Some organizations are surprisingly good at setting a very bad example. Especially when it comes to data breaches. Despite an untold number of warnings, and despite staggering data breaches making the news regularly for the last few years, some organizations still press on with subpar security measures, contentedly sticking with the status quo until it’s their millions of records being compromised and their company name grabbing headlines for all the wrong reasons.
It’s unfortunate, but the very least the rest of us can do is learn from the missteps of the following four organizations involved in some of the biggest data breaches of 2016.
The Haven’t They Suffered Enough data breach
The facts: In March of 2016, 21st Century Oncology, a California company providing cancer care services, announced they had suffered a data breach that involved the personal information of 2.2 million patients being compromised, including names, social security number, insurance information and diagnosis and treatment information.
The folly: The company reportedly wasn’t even aware of the breach until the FBI informed them roughly one month after the intrusion occurred. The company then proceeded to not inform any of the patients affected nor the Security and Exchange Commission for another three months. Twenty-first Century is facing over 13 class action lawsuits for over 57 million dollars for the careless handling of patient information, with many patients alleging they have been the victims of identity theft.
The You Can Hear This Now data breach
The facts: Also in March of 2016, Verizon Enterprise Solutions suffered a data breach that saw the information of 1.5 million customers stolen and put up for sale in an underground cybercrime forum with a price tag of $100,000.
The folly: Verizon Enterprise Solutions provides assistance to Fortune 500 companies for, wait for it, data breaches. According to cybersecurity blogger Brian Krebs, who uncovered the sale of the data, it seemed as though the hacker behind the breach found a way to force the Verizon database platform to dump its contents. Verizon stated the company had uncovered a security vulnerability on their enterprise client portal.
The Linked Way In data breach
The facts: In May of 2016 a Russian hacker going by the perhaps inaccurate name of ‘Peace’ put up for sale the email and password combinations of a whopping 117 million LinkedIn users. The asking price? Approximately $2,300.
The folly: Though the information went up for sale in 2016, it was actually stolen in 2012 with a resultant class action lawsuit settled in 2015 for 1.25 million dollars. The hacked data search engine LeakedSource claimed to have obtained the compromised information. Though the passwords had reportedly been encrypted by LinkedIn using the SHA1 algorithm, LeakedSource also claimed to have cracked 90% of the passwords in just 72 hours.
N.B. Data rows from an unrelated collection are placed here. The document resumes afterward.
Lemma packet_text_ok text junk s :
  is_cstr text -> junk <> [] -> packet_text (Packet (text ++ junk) (zlength text)) s = Ret (text, s).
Proof.
  intros Ht Hj. unfold packet_text. cbn [p_data p_length]. destruct junk as [|x junk]; [done|].
  unfold bind. change (text ++ x :: junk) with (text ++ [x] ++ junk). rewrite list_write_ok by done.
  unfold lift. cbn [app]. by rewrite cstr_of_buf_nul.
Qed.

Lemma send_lines ls : forall s,
  repo_ok (cl_cmds s) -> Forall is_cstr ls ->
  for_ ls (fun cmd_str => let! new_cmd := cmds (cmd_build_from_str cmd_str) in cmd_send new_cmd) s =
    Ret (tt, with_sent (concat (map (line_cmd (cl_cmds s)) ls)) s).
Proof.
  induction ls as [|l ls IH]; intros s Hr Hls; cbn [for_ map concat]; [by rewrite with_sent_nil|].
  apply Forall_cons in Hls as [Hl Hls]. rewrite (bind_step _ _ _ _ _ (build_send s l Hr Hl)).
  rewrite IH by done. by rewrite with_sent_app.
Qed.

End telecommands.
End TaskLaws.

(** ** Theorems *)
Module TaskTheorems.
Import RepoCommand RepoCommandLaws RepoCommandParse RepoData RepoDataLaws RepoDataTheorems
  Telemetry FileRx CmdTM Registry Clients TaskLaws.

Section theorems.
Context {S : Type} `{StorageLaws S}.
Implicit Types (s : client S cmd_fn).

(** C19. The watchdog task over [n] seconds: it sends [obc_reset_wdt] every 61
    seconds (one more than [SCH_MAX_WDT_TIMER]), it counts the seconds since
    the ground last cleared the software timer, and it sends [obc_reset 1] in
    every second after the timer has passed [SCH_MAX_GND_WDT_TIMER] and in no
    other; it sends nothing else. *)
Theorem watchdog_sends n s c :
  dat_ok (cl_dat s) -> cl_cmds s = boot_repo -> sw_timer s = c -> 0 <= c -> c + Z.of_nat n <= INT_MAX ->
  exists s', watchdog_ticks n 0 s = Ret (Z.of_nat n mod 61, s') /\ sw_timer s' = c + Z.of_nat n /\
    cl_sent s' = cl_sent s ++ concat (map (fun k =>
      (if k mod 61 =? 0 then [wdt_cmd] else []) ++
      (if SCH_MAX_GND_WDT_TIMER <? c + k then [rst_cmd] else [])) (seqZ 1 (Z.of_nat n))).
Proof.
  intros Hok Hc Hsw Hc0 Hn.
  destruct (watchdog_ticks_ok boot_repo boot_wdt boot_rst n s 0 c) as (s' & E & Hs & Hsw' & _);
    [exact Hok|exact Hc|exact Hsw|lia|exact Hc0|exact Hn|].
  exists s'. split; [exact E|]. split; [exact Hsw'|exact Hs].
Qed.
The Boohoo Yahoo! data breach
The facts: Like the LinkedIn breach, the Yahoo! breaches didn’t actually happen in 2016, but that’s when they garnered attention. In September it was announced that 500 million Yahoo! accounts had been compromised in 2014, with names, emails, birth dates and phone numbers stolen. If that wasn’t bad enough, in December of 2016 Yahoo! announced another data breach, this one from 2013, which had compromised 1 billion accounts. This is the largest data breach in history.
The folly: Yahoo! has indicated they believe the breaches are related, and that they are state-sponsored. The 2013 breach was reportedly tied to forged cookies that allowed attackers to access accounts without the use of a password. Yahoo! is being investigated by the Security and Exchange Commission for the length of time it took them to report the intrusions and is facing what will likely be record-setting class action lawsuits for failing to protect consumers.
Lessons to learn
The year 2016 was a record-breaking one when it came to the number of data breaches that occurred, and with that tremendous number of intrusions came a few trends when it came to the failures of the organizations affected as well as a few important lessons for other organizations.
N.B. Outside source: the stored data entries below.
(* ===== verification/ComServer.v ===== *)
(** * The server of the communications task

    The loop of [system/taskCommunications.c] with the buffers of libcsp.  The
    documentation of libcsp ([csp.h], [csp_buffer.h]) says who must release a
    packet: [csp_read] gives it to the caller, [csp_send] and [csp_sendto] take
    it unless they fail, [csp_service_handler] takes it always.  The pool
    records the owner of each buffer, so that releasing a packet twice or using
    it after it was given away is a fault, and a packet that nobody releases
    stays with the task.  What the packets do to the repositories is
    [com_packet] of Clients. *)
From stdpp Require Import relations.
From S2P Require Import Prelude Memory CStr Config Storage StorageRam Schema RepoCommand RepoData.
From S2P Require Import Telemetry FileTransfer CmdTM Registry Clients Tasks.


Module ComServer.
Import RepoCommand RepoData Telemetry FileRx CmdTM Clients.

(** ** libcsp

    A buffer is free, or belongs to the task or to the network with the packet
    it holds. *)
Inductive owner := Free | Task (p : csp_packet) | Net (p : csp_packet).

(** What [csp_buffer_get] returns: "pointer to a free csp_packet_t or NULL if
    out of memory", with whatever the memory holds. *)
Class Csp := {
  csp_free_buffer : list owner -> option nat;
  csp_garbage : csp_packet
}.
Class CspLaws `{Csp} : Prop := {
  csp_free_some : forall l b, csp_free_buffer l = Some b -> l !! b = Some Free;
  csp_free_none : forall l, csp_free_buffer l = None -> forall b, l !! b <> Some Free;
  csp_garbage_size : zlength (p_data csp_garbage) = SCH_BUFF_MAX_LEN
}.

(** The calls of the task that the network sees. *)
Inductive net_event :=
  | Reply (bytes : option (list Z)) (ok : bool)
  | Broadcast (bytes : list Z) (ok : bool)
  | Resent (node : Z) (bytes : list Z) (ok : bool)
  | Printed (text : cstring)
  | Service (bytes : list Z).

(** An accepted connection: [csp_conn_dport], [csp_conn_dst]. *)
Record conn := Conn { c_dport : Z; c_dst : Z }.

Section server.
Context {F S : Type} `{Storage S} `{Csp}.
The first one is the direst as well as the most obvious: most organizations affected had database security that was just not up to the task of protecting their consumers in the current attack-ridden cyber landscape. Other organizations can avoid this devastating mistake by using cybersecurity firm Imperva’s ‘10 Questions to Determine if Database Security is a Priority’ to help assess the current security situation.
The second lesson that needs to be learned involves an organization’s employees understanding how important security is and how much vigilance it actually requires. Data breaches that affected organizations like Centene, Seagate, Snapchat and Tidewater Community College resulted from either lost hardware or employees falling for phishing scams. These missteps may be indicative of a systemic issue within the company.
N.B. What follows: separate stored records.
Lemma start_ok V s : dat_ok (cl_dat s) -> repo_ok (cl_cmds s) -> vars_ok V ->
  let v a := i32_of (var (cl_dat s) (a V)) in
  exists s', sensors_start V s = Ret (tt, s') /\
    status_machine (cl_dat s') =
      (if (v dat_drp_mach_action <? 0) || (v dat_drp_mach_state <? 0) || (v dat_drp_mach_payloads <? 0) || (v dat_drp_mach_step <? 0)
       then StMachine ST_PAUSE ACT_START 0 5 (-1) nsensors
       else StMachine (v dat_drp_mach_state) (v dat_drp_mach_action) (v dat_drp_mach_payloads) (v dat_drp_mach_step)
              (v dat_drp_mach_left) nsensors) /\
    store (cl_dat s') = store (cl_dat s) /\
    cl_sent s' = cl_sent s ++ concat (replicate 4 (init_cmd (cl_cmds s))).
Proof.
  intros Hok Hr [_ HV] v. unfold vars_list in HV. rewrite !Forall_cons in HV. destruct HV as (Ra & Rs & Rp & Ry & Rl & _).
  assert (forall a, 0 <= a < dat_status_last_address -> data (dat_get_system_var a) s = Ret (i32_of (var (cl_dat s) a), s)) as Hg
    by (intros a Ha; apply data_pure; by apply get_system_ok).
  unfold sensors_start. rewrite (bind_step _ _ _ _ _ (Hg _ Ra)), (bind_step _ _ _ _ _ (Hg _ Rs)), (bind_step _ _ _ _ _ (Hg _ Rp)).
  rewrite (bind_step _ _ _ _ _ (Hg _ Ry)), (bind_step _ _ _ _ _ (Hg _ Rl)).
  fold (v dat_drp_mach_action) (v dat_drp_mach_state) (v dat_drp_mach_payloads) (v dat_drp_mach_step) (v dat_drp_mach_left).
  rewrite (bind_step _ _ _ _ _ (set_machine_step _ s)). set (s1 := with_dat _ s).
  assert (forall xs s2, Forall (fun i => 0 <= i < 4) xs -> cl_cmds s2 = cl_cmds s ->
    for_ xs (fun i => let! name := arr_get init_cmds i in let! cmd_init := cmds (cmd_get_str name) in cmd_send cmd_init) s2 =
      Ret (tt, with_sent (concat (replicate (length xs) (init_cmd (cl_cmds s)))) s2)) as Hloop.
  { induction xs as [|i xs IH]; intros s2 Hx Hc; cbn [for_ length replicate concat]; [by rewrite with_sent_nil|].
    inversion Hx as [|? ? Hi Hxs]; subst.
    assert (zlookup init_cmds i = Some (cs "sen_init_dummy")) as Hz.
    { unfold zlookup, init_cmds. rewrite (proj2 (Z.ltb_ge i 0)) by lia. apply lookup_replicate_2. lia. }
    unfold bind at 1. rewrite (bind_step _ _ _ _ _ (arr_get_Some _ _ _ s2 Hz)).
    assert (repo_ok (cl_cmds s2)) as Hr2 by (by rewrite Hc).
    pose proof (send_named (cs "sen_init_dummy") s2 Hr2) as E. rewrite Hc in E. rewrite E.
    rewrite IH by done. by rewrite with_sent_app. }
  eexists. split; [apply (Hloop (range nsensors) s1); [apply (bool_decide_unpack _); vm_compute; exact I|done]|].
  split; [done|]. split; [done|]. done.
Qed.

Lemma set_state_ok d action step n :
  machine_ok (status_machine d) -> 0 <= action < 2 ^ 32 -> 0 <= step < 2 ^ 32 -> int_ok n ->
  let ok := (action <? ACT_LAST) && (0 <? step) && (-2 <? n) in
  let m := status_machine d in
  let m' := if ok then StMachine (sm_state m) action (sm_active_payloads m) step n (sm_total_sensors m) else m in
  set_state (cs "%u %u %d") (params_of [VUInt action; VUInt step; VInt n]) 3 d =
    Ret (if ok then CMD_OK else CMD_ERROR, with_machine m' d) /\ machine_ok m'.
Proof.
  intros Hm Ha Hs Hn ok m m'. split.
  - assert (Forall2 kind_val [KUInt; KUInt; KInt] [VUInt action; VUInt step; VInt n]) as Hk.
    { constructor; [done|]. constructor; [exact Hs|]. constructor; [exact Hn|constructor]. }
    unfold set_state, params_of. change (cs "%u %u %d") with (kinds_fmt [KUInt; KUInt; KInt]).
    rewrite (bind_step _ _ _ _ _ (scan_kinds _ _ d Hk)). change (zlength [VUInt action; VUInt step; VInt n] =? 3) with true.
    cbv iota. unfold dat_set_stmachine_state. rewrite (proj2 (Z.leb_le 0 action)) by lia. cbn [andb]. fold ok.
    unfold m'. destruct ok; [reflexivity|]. unfold bind, ret. cbn. by destruct d.
  - unfold m'. destruct ok eqn:E; [|exact Hm]. unfold ok in E. bool_to_prop.
    destruct Hm as (K1 & _ & _ & _ & K5 & K6). unfold machine_ok; cbn; unfold int_ok, INT_MIN, INT_MAX, ACT_LAST in *. fold m in K6. splits; try done; lia.
Qed.

(** The mask after [sen_activate p a], when the command is accepted. *)
Definition activated (p a mask : Z) : option Z :=
  if p <? 0 then Some (if a =? 0 then 0 else 15)
  else if nsensors <=? p then None
  else if (a =? 1) && negb (Z.testbit mask p) then Some (Z.lor (Z.shiftl 1 p) mask)
  else if (a =? 0) && Z.testbit mask p then Some (Z.lxor (Z.shiftl 1 p) mask)
  else None.

Lemma mask_range mask p : 0 <= mask < 16 -> 0 <= p < 4 ->
  0 <= Z.lor (Z.shiftl 1 p) mask < 16 /\ 0 <= Z.lxor (Z.shiftl 1 p) mask < 16.
Proof.
  intros Hm Hp.
  assert (Forall (fun p => Forall (fun mask => 0 <= Z.lor (Z.shiftl 1 p) mask < 16 /\ 0 <= Z.lxor (Z.shiftl 1 p) mask < 16)
    (seqZ 0 16)) (seqZ 0 4)) as Hall by (apply (bool_decide_unpack _); vm_compute; exact I).
  rewrite Forall_forall in Hall. specialize (Hall p ltac:(apply elem_of_seqZ; lia)). rewrite Forall_forall in Hall.
  apply Hall, elem_of_seqZ. lia.
Qed.

Lemma bit_shift p i : 0 <= p -> Z.testbit (Z.shiftl 1 p) i = (i =? p).
Proof. intros Hp. rewrite Z.shiftl_1_l, Z.pow2_bits_eqb by done. apply Z.eqb_sym. Qed.

Lemma activated_spec p a mask new i : 0 <= mask < 16 -> activated p a mask = Some new -> 0 <= i < 4 ->
  0 <= new < 16 /\ Z.testbit new i = if (p <? 0) || (i =? p) then negb (a =? 0) else Z.testbit mask i.
Proof.
  intros Hm. unfold activated, nsensors. destruct (p <? 0) eqn:E0; cbn [orb]; bool_to_prop.
  { intros [= <-] Hi. destruct (a =? 0); [by rewrite Z.bits_0|]. split; [lia|].
    assert (Forall (fun i => Z.testbit 15 i = true) (seqZ 0 4)) as Hall by (apply (bool_decide_unpack _); vm_compute; exact I).
    rewrite Forall_forall in Hall. apply Hall, elem_of_seqZ. lia. }
  destruct (4 <=? p) eqn:E4; bool_to_prop; [done|]. pose proof (mask_range mask p Hm ltac:(lia)) as [Ho Hx].
  destruct ((a =? 1) && _) eqn:E1; bool_to_prop.
  { intros [= <-] Hi. split; [exact Ho|]. rewrite Z.lor_spec, bit_shift by done. subst a. by destruct (i =? p). }
  destruct ((a =? 0) && _) eqn:E2; bool_to_prop; [|done].
  intros [= <-] Hi. split; [exact Hx|]. rewrite Z.lxor_spec, bit_shift by done. subst a.
  destruct (i =? p) eqn:Ei; bool_to_prop; [|by destruct (Z.testbit mask i)]. subst i.
  match goal with K : Z.testbit mask p = true |- _ => by rewrite K end.
Qed.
Lastly, organizations need to understand that if the worst-case scenario occurs and data is compromised, best practices need to be followed when it comes to reporting breaches to regulating bodies as well as affected users. Yahoo!, 21st Century Oncology and a number of other organizations are facing fines as well as inflated class action lawsuit settlements due to their tardiness in reporting their very serious breaches.
It’s the responsibility of all organizations to protect their data, because otherwise, the companies that have already been rocked by breaches will have suffered for nothing. That’s on top of roughly 2,000 other reasons organizations need to protect their data, of course, but every reason counts.